Saved entries:
--

(** One call; [HWorld] is whatever else uses the key store and the disk in between, [HPutChunk] a
    user of the shared chunk store. *)
Definition run_host (c : HostCommand) : SM HostService unit :=
  match c with
  | HWorld w => update (set_hs_world w)
  | HHeartbeat peer ttl => heartbeat peer ttl
  | HPresence peer => ignore (presence peer)
  | HAddMember document => add_member document
  | HKick target code => ignore (kick_with_code target code)
  | HTakeDisconnects => ignore take_disconnects
  | HAttachAdmission metadata => attach_admission metadata
  | HSetAdmission metadata => set_admission metadata
  | HCommit m => commit m
  | HFanOut sender update => fan_out_control sender update
  | HTakeOnline recipient => ignore (take_online_control recipient)
  | HRefresh => refresh_mailboxes
  | HMailbox recipient => ignore (mailbox recipient)
  | HAppendMailbox recipient file_id index => append_mailbox recipient file_id index
  | HChallenge recipient => ignore (issue_flush_challenge recipient)
  | HPrepareFlush peer challenge signature => ignore (prepare_flush peer challenge signature)
  | HAckFlush peer prepared => acknowledge_flush peer prepared
  | HAckApplied peer through => acknowledge_applied peer through
  | HMkdir sender path => ignore (mkdir sender path)
  | HLinkFile sender path child => link_file sender path child
  | HUnlink sender path => host_unlink sender path
  | HRename sender source destination => host_rename sender source destination
  | HPutChunk file_id body => put_body file_id body
  | HUpload sender m bodies link => commit_writer_upload sender m bodies link
  | HSaveFile writer path bodies => ignore (save_file writer path bodies)
  | HStop => update (set_hs_running false)
  | HResume =>
      do! _ := update (λ h, new_service (hs_world h) (hs_state h)) in
      resume
  end.

(** The admission file of a vault denies none of its members; [attach_admission] does not check. *)
Definition command_ok (h : HostService) (c : HostCommand) : Prop :=
  match c with
  | HAttachAdmission metadata => st_members (hs_state h) ## vm_denied metadata
  | _ => True
  end.

(** A host after any calls, successful or not. *)
Inductive host_reaches (h : HostService) : HostService → Prop :=
  | host_now : host_reaches h h
  | host_then h1 c : host_reaches h h1 → command_ok h1 c → host_reaches h (run_host c h1).2.
(** C22: a bootstrap brings a new member to the host's vault.  A member that has applied nothing is
    made ready for a bootstrap up to the host's last instruction; once it knows the writers, its
    drain accepts every record the host made up, sees the end of the bootstrap, and shows exactly
    the host's tree and manifests. *)
Theorem bootstrap_installs s m through records k :
  host_ok s → bootstrap_records s through = Ok records → u64_N through ≠ 0 →
  member_ok m → mr_last_applied m = u64_zero → mr_expected_root m = st_expected_root s →
  ∃ s1, begin_bootstrap (mr_expected_root m) (mr_last_applied m) (mr_replica m) (Some through)
        = Ok (Some through, s1)
    ∧ ∀ documents s2, add_history s1 documents = Ok s2 →
        knows_writers (st_manifests s) (sr_identity_documents s2) →
        ∃ d, sm_fold (drain_opened (mr_host_id m) (Some through)) (OControl <$> records)
               (mkDrain s2 0 None None [] (bool_decide (Some through = Some u64_zero))) k = (Ok d, k)
          ∧ dr_saw_bootstrap_end d = true ∧ dr_controls d = lenN records
          ∧ member_view (dr_staged d) = host_view s ∧ sr_log (dr_staged d) = records.
Proof.
  intros Hs Hr Hz Hm Hlast Hroot.
  assert (Hthr : u64_N (sr_bootstrap_through (mr_replica m)) = 0).
  { pose proof (mo_last _ Hm) as Hl. rewrite Hlast in Hl. apply (f_equal u64_N) in Hl.
    unfold staged_last in Hl. rewrite u64_max_N in Hl. change (u64_N u64_zero) with 0 in Hl. lia. }
  set (s1 := set_sr_log [] (set_sr_controls ∅ (set_sr_manifests ∅
    (set_sr_tree (DirectoryTree_new (mr_expected_root m)) (mr_replica m))))).
  assert (Hbegin : begin_bootstrap (mr_expected_root m) (mr_last_applied m) (mr_replica m) (Some through)
    = Ok (Some through, s1)).
  { unfold begin_bootstrap. rewrite bool_decide_eq_false_2 by (intros ->; lia).
    rewrite Hlast, Hthr. change (u64_N u64_zero) with 0.
    rewrite (proj2 (N.ltb_ge _ _)) by lia. done. }
  exists s1. split; [done|]. intros documents s2 Hs2 Hk.
  destruct (begin_bootstrap_ok _ _ _ _ Hm Hbegin) as [Hs1 _].
  destruct (add_history_applied (mr_host_id m) (mr_expected_root m) _ _ _ Hs2) as [Hadv Ht2].
  destruct (Hadv Hs1) as [Hs2ok _].
  apply add_history_Ok in Hs2 as (archive & historical & -> & _). set (s2 := set_sr_identity_documents _ _) in *.
  destruct (bootstrap_updates_replay s through Hs) as (updates & Hu & Hsteps & _).
  pose proof (bootstrap_records_Ok _ _ _ Hr) as (Hu' & _). rewrite Hu in Hu'. injection Hu' as ->.
  destruct (install_records (mr_host_id m) (mr_expected_root m) through records
    (mkDrain s2 0 None None [] (bool_decide (Some through = Some u64_zero))) (host_view s) k)
    as (d & Hfold & _ & Hv & Hlog & Hc & He).
  - done.
  - intros r Hin%(bootstrap_records_le _ _ _ _ Hr). cbn. rewrite Hthr. lia.
  - by intros r r' ?%elem_of_nil.
  - by eapply bootstrap_records_in_order.
  - rewrite <-Hsteps, <-Hroot. done.
  - intros r staged Hin Hdoc. apply (list_elem_of_fmap_2 cr_update) in Hin.
    destruct (bootstrap_updates_kinds s through _ _ Hu Hin) as [(f & t & Hf & ->)|[(p & n & c & dir & ->)| ->]];
      [|done|done].
    split; [done|]. destruct (Hk f t Hf) as (document & Hd & Hver). exists document. rewrite Hdoc.
    split; [exact Hd|]. rewrite Hver. by destruct t.
  - exists d. split_and!; [exact Hfold| |rewrite Hc; cbn; lia|done|done].
    rewrite He. destruct (bootstrap_records_last s through records Hr Hz) as (r & Hr' & Hid).
    apply orb_true_iff. right. apply existsb_exists. exists r. split; [|by apply bool_decide_eq_true_2].
    apply list_elem_of_In. apply last_Some in Hr' as [l ->]. apply elem_of_app. right. by left.
Qed.
End bootstrap.

(** ** Examples *)

Section sample.
#[local] Existing Instances sample_sha256 sample_mldsa sample_xwing sample_gcm sample_hkdf sample_oracle.

(** [sample_b] joins the vault of [sample_a]. *)
Definition sample_member_world : World :=
  mkWorld sample_received.2 (mkDisk None None None ∅)
    (mkDurableInner u64_zero (array_N 32 8) None false false) 0.
Definition sample_both : gset PeerId := {[ sample_a; sample_b ]}.
Definition sample_member : MemberReplica :=
  (new_member sample_member_world sample_a sample_both (from_records ∅) (array_N 32 8)).2.

Definition sample_update (name : Byte.byte) (id : N) : ControlUpdate :=
  Link (array_N 32 8) (default (Text [] I) (text_of_bytes [name])) (array_N 32 id) true.
Definition sample_applied : MemberReplica :=
  (run_member (MAuthenticated (mkControlRecord (u64! 1) (sample_update Byte.x61 50))) sample_member).2.

Lemma sample_joined_Ok :
  new_member sample_member_world sample_a sample_both (from_records ∅) (array_N 32 8)
  = (Ok tt, sample_member).
Proof.
  assert (Hok : is_ok (new_member sample_member_world sample_a sample_both (from_records ∅) (array_N 32 8)).1
    = true) by (vm_compute; reflexivity).
  unfold sample_member. by destruct (new_member _ _ _ _ _) as [[[]|e] m].
Qed.

Lemma sample_applied_reached : member_reaches sample_member sample_applied.
Proof. apply member_then, member_now. Qed.

Lemma member_invariant_witness :
  mr_host_id sample_applied = sample_a
  ∧ vault_ok (array_N 32 8) (member_view (mr_replica sample_applied))
  ∧ ids (sr_log (mr_replica sample_applied)) = [1].
Proof.
  pose proof (member_invariant sample_member_world sample_a sample_both (from_records ∅) (array_N 32 8)
    sample_member sample_applied sample_joined_Ok sample_applied_reached) as Hi.
  split; [exact (proj1 (proj2 Hi))|]. split; [exact (proj2 (proj2 Hi))|]. vm_compute. reflexivity.
Defined.

Lemma sample_member_ok : member_ok sample_member ∧ mr_expected_root sample_member = array_N 32 8.
Proof.
  pose proof (new_member_ok sample_member_world sample_a sample_both (from_records ∅) (array_N 32 8)
    sample_member sample_joined_Ok) as Hm.
  split; [exact (proj1 Hm)|exact (proj2 (proj2 Hm))].
Qed.

Lemma member_history_witness :
  ∃ added, sr_log (mr_replica sample_applied) = sr_log (mr_replica sample_member) ++ added
    ∧ length (sr_log (mr_replica sample_applied)) = 1%nat.
Proof.
  pose proof (proj1 (member_history sample_member sample_applied (proj1 sample_member_ok)
    sample_applied_reached)) as [added [Hl _]].
  exists added. split; [exact Hl|]. vm_compute. reflexivity.
Defined.

(** The host makes a directory. *)
Definition sample_committed : Result unit * HostService :=
  commit_verified_with_code (sample_update Byte.x61 50) None None sample_host.

Lemma sample_in_step : in_step (mr_replica sample_member) (hs_state sample_host).
Proof.
  pose proof (proj1 sample_member_ok) as Hm. pose proof (mo_staged _ Hm) as Hs.
  split; [|apply (so_controls _ _ _ Hs)| |].
  - refine (proj1 (bool_decide_eq_true (member_view (mr_replica sample_member) = host_view (hs_state sample_host))) _).
    vm_compute. reflexivity.
  - apply N.ltb_lt. vm_compute. reflexivity.
  - assert (sr_log (mr_replica sample_member) = []) as -> by (vm_compute; reflexivity).
    by intros r ?%elem_of_nil.
Qed.

Lemma member_follows_witness :
  match stage_all sample_a [mkControlRecord (u64! 1) (sample_update Byte.x61 50)]
          (mr_replica sample_member) sample_received.2 with
  | (Ok staged', _) => in_step staged' (hs_state sample_committed.2)
  | (Err _, _) => False
  end.
Proof.
  pose proof (commit_delivers (sample_update Byte.x61 50) None None sample_host I) as Hc.
  assert (Hn : st_next_control (hs_state sample_host) = u64! 1) by (vm_compute; reflexivity).
  assert (Hok : is_ok sample_committed.1 = true) by (vm_compute; reflexivity).
  assert (Hst : is_ok (stage_all sample_a [mkControlRecord (u64! 1) (sample_update Byte.x61 50)]
    (mr_replica sample_member) sample_received.2).1 = true) by (vm_compute; reflexivity).
  fold sample_committed in Hc. destruct sample_committed as [[[]|e] h']; [|discriminate Hok].
  assert (Hrun : commits_run (hs_state sample_host) [mkControlRecord (u64! 1) (sample_update Byte.x61 50)] (hs_state h')).
  { rewrite <-Hn. exact (run_commit (hs_state sample_host) (sample_update Byte.x61 50) None (hs_state h') []
      (hs_state h') I Hc (run_none _)). }
  pose proof (member_follows sample_a _ _ _ _ sample_received.2 Hrun sample_in_step) as Hf.
  destruct (stage_all _ _ _ _) as [[staged'|e] k']; [|discriminate Hst]. exact (proj1 Hf).
Defined.

Lemma sample_through : u64_N (u64! 2) + 1 = u64_N (st_next_control (hs_state sample_away)).
Proof. vm_compute. reflexivity. Qed.

Lemma bootstrap_rebuilds_witness :
  ∃ records, bootstrap_records (hs_state sample_away) (u64! 2) = Ok records ∧ ids records = [1; 2].
Proof.
  destruct (bootstrap_rebuilds (hs_state sample_away) (u64! 2) sample_away_ok sample_through)
    as (records & Hr & _).
  exists records. split; [exact Hr|].
  assert (Hi : match bootstrap_records (hs_state sample_away) (u64! 2) with
    | Ok records => ids records = [1; 2] | Err _ => False end) by (vm_compute; reflexivity).
  rewrite Hr in Hi. exact Hi.
Defined.

Lemma bootstrap_installs_witness :
  ∃ records d s1, bootstrap_records (hs_state sample_away) (u64! 2) = Ok records
    ∧ sm_fold (drain_opened sample_a (Some (u64! 2))) (OControl <$> records)
        (mkDrain s1 0 None None [] false) sample_received.2 = (Ok d, sample_received.2)
    ∧ member_view (dr_staged d) = host_view (hs_state sample_away).
Proof.
  destruct (bootstrap_records_total (hs_state sample_away) (u64! 2) sample_away_ok sample_through) as [records Hr].
  destruct (bootstrap_installs (hs_state sample_away) sample_member (u64! 2) records sample_received.2
    sample_away_ok Hr) as (s1 & _ & Hi).
  - discriminate.
  - exact (proj1 sample_member_ok).
  - vm_compute. reflexivity.
  - rewrite (proj2 sample_member_ok). vm_compute. reflexivity.
  - destruct (Hi [] s1 eq_refl) as (d & Hf & _ & _ & Hv & _).
    + assert (st_manifests (hs_state sample_away) = ∅) as ->.
      { refine (proj1 (bool_decide_eq_true (st_manifests (hs_state sample_away) = ∅)) _). vm_compute. reflexivity. }
      intros f t Hf. destruct (lookup_empty_Some f t Hf).
    + exists records, d, s1. split; [exact Hr|]. split; [|exact Hv].
      assert (mr_host_id sample_member = sample_a) as Hh by (vm_compute; reflexivity).
      rewrite Hh in Hf. exact Hf.
Defined.
End sample.
(* ===== verification/SessionInv.v ===== *)
(** * What a handshake keeps

    The key store's invariant through a handshake with any peer, and what the preserving handshake
    leaves alone. *)
From S2P Require Export Session.
From Stdlib Require Import Lia ZifyN ZifyNat.

Open Scope N_scope.

(** One step of a task whose calls keep what they should. *)
Ltac link_step :=
  lazymatch goal with
  | |- link_keeps ?R (sm_bind _ _) => apply (link_keeps_bind R); [|intros ?]
  | |- link_keeps ?R (sm_ret _) => apply (link_keeps_ret R)
  | |- link_keeps ?R (sm_err _) => apply (link_keeps_err R)
  | |- link_keeps ?R (sm_lift _) => apply (link_keeps_lift R)
  | |- link_keeps ?R (sm_attempt _) => apply (link_keeps_attempt R)
  | |- link_keeps ?R (progress_update _) => apply (link_keeps_progress R)
  | |- link_keeps ?R read_link => apply (link_keeps_read R)
  | |- link_keeps ?R (write_link _) => apply (link_keeps_write R)
  | |- link_keeps ?R (read_loop _) => apply (link_keeps_loop R); intros ?
  | |- link_keeps ?R (link_keys _) => apply (link_keeps_keys _ R)
  | |- link_keeps ?R (link_draw _) => apply (link_keeps_draw _ R)
  | |- link_keeps ?R (link_is_ok _) => apply (link_keeps_is_ok _ R)
  | |- link_keeps ?R (link_write _) => apply (link_keeps_stored _ R); intros ?
  | |- link_keeps ?R (link_create _) => apply (link_keeps_created _ R); intros ?
  | |- link_keeps _ (match ?x with _ => _ end) => destruct x
  | |- stays ?T (query _) => apply (stays_query T)
  | |- stays ?T (current_session _) => apply (stays_query T)
  | |- stays ?T (candidate_session _) => apply (stays_query T)
  | |- stays ?T (cached_pair _) => apply (stays_query T)
  | |- stays ?T (cached_candidate _) => apply (stays_query T)
  | |- stays ?T (retry_epoch _) => apply (stays_query T)
  | |- stays ?T (candidate_retry_epoch _) => apply (stays_query T)
  | |- stays ?T (next_epoch _) => apply (stays_query T)
  | |- stays ?T (peer_epoch _) => apply (stays_query T)
  | |- stays ?T ks_peer => apply (stays_query T)
  | |- stays ?T ks_identity => apply (stays_query T)
  | |- stays ?T (load_verified_peer _) => apply (stays_query T)
  end.
Create HintDb link discriminated.
#[export] Hint Constants Opaque : link.
#[export] Hint Extern 0 (stays ?T (retry _)) => apply (stays_retry T) : link.
Ltac link_keep := repeat link_step; auto with link nocore.

Section session.
Context `{Sha256, MlDsa65, XWing, AesGcm, HkdfSha256, Oracle, SocketAddrs}.
Context {S : Type} `{!Keyed S}.
Context (T : relation StoreInner) (R : relation S) `{!KeyRelation T R}.

(** The calls of the plain handshake, and of the one with a candidate. *)
Class PlainCalls (peer : PeerId) : Prop := {
  pc_create input ek epoch : stays T (create input peer ek epoch);
  pc_unwrap io message : stays T (unwrap io peer message);
  pc_observe io epoch : stays T (observe_remote_epoch io peer epoch);
  pc_retry input : stays T (retry_collision input peer);
}.
Class CandidateCalls (peer : PeerId) : Prop := {
  cc_create input ek epoch : stays T (create_candidate input peer ek epoch);
  cc_unwrap io message : stays T (unwrap_candidate io peer message);
  cc_discard io : stays T (discard_candidate io peer);
  cc_retry io input : stays T (retry_candidate_collision io input peer);
}.
#[local] Hint Resolve pc_create pc_unwrap pc_observe pc_retry cc_create cc_unwrap cc_discard cc_retry : link.

Lemma send_wrap_keeps message : link_keeps R (send_wrap message).
Proof. unfold send_wrap. link_keep. Qed.
#[local] Hint Resolve send_wrap_keeps : link.
Lemma send_ack_keeps epoch pending : link_keeps R (send_ack epoch pending).
Proof. unfold send_ack. link_keep. Qed.
#[local] Hint Resolve send_ack_keeps : link.
Lemma established_keeps peer session : link_keeps R (established peer session).
Proof. unfold established. link_keep. Qed.
#[local] Hint Resolve established_keeps : link.

Lemma take_ack_keeps peer payload : link_keeps R (take_ack peer payload).
Proof. unfold take_ack. link_keep. Qed.
#[local] Hint Resolve take_ack_keeps : link.

Section plain.
Context (peer : IdentityDocument) `{!PlainCalls (doc_peer_id peer)}.

Lemma initial_wrap_keeps local local_epoch remote_epoch :
  link_keeps R (initial_wrap local peer local_epoch remote_epoch).
Proof. unfold initial_wrap. link_keep. Qed.
#[local] Hint Resolve initial_wrap_keeps : link.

--

*Instructions for the task:* All lines above between those holding "(** * What a handshake keeps" and "(query _) => apply (stays_query T)", inclusive, must be set down unchanged, and no other line may be included.

*Written reply:*
(** * What a handshake keeps

    The key store's invariant through a handshake with any peer, and what the preserving handshake
    leaves alone. *)
From S2P Require Export Session.
From Stdlib Require Import Lia ZifyN ZifyNat.

Open Scope N_scope.

(** One step of a task whose calls keep what they should. *)
Ltac link_step :=
  lazymatch goal with
  | |- link_keeps ?R (sm_bind _ _) => apply (link_keeps_bind R); [|intros ?]
  | |- link_keeps ?R (sm_ret _) => apply (link_keeps_ret R)
  | |- link_keeps ?R (sm_err _) => apply (link_keeps_err R)
  | |- link_keeps ?R (sm_lift _) => apply (link_keeps_lift R)
  | |- link_keeps ?R (sm_attempt _) => apply (link_keeps_attempt R)
  | |- link_keeps ?R (progress_update _) => apply (link_keeps_progress R)
  | |- link_keeps ?R read_link => apply (link_keeps_read R)
  | |- link_keeps ?R (write_link _) => apply (link_keeps_write R)
  | |- link_keeps ?R (read_loop _) => apply (link_keeps_loop R); intros ?
  | |- link_keeps ?R (link_keys _) => apply (link_keeps_keys _ R)
  | |- link_keeps ?R (link_draw _) => apply (link_keeps_draw _ R)
  | |- link_keeps ?R (link_is_ok _) => apply (link_keeps_is_ok _ R)
  | |- link_keeps ?R (link_write _) => apply (link_keeps_stored _ R); intros ?
  | |- link_keeps ?R (link_create _) => apply (link_keeps_created _ R); intros ?
  | |- link_keeps _ (match ?x with _ => _ end) => destruct x
  | |- stays ?T (query _) => apply (stays_query T)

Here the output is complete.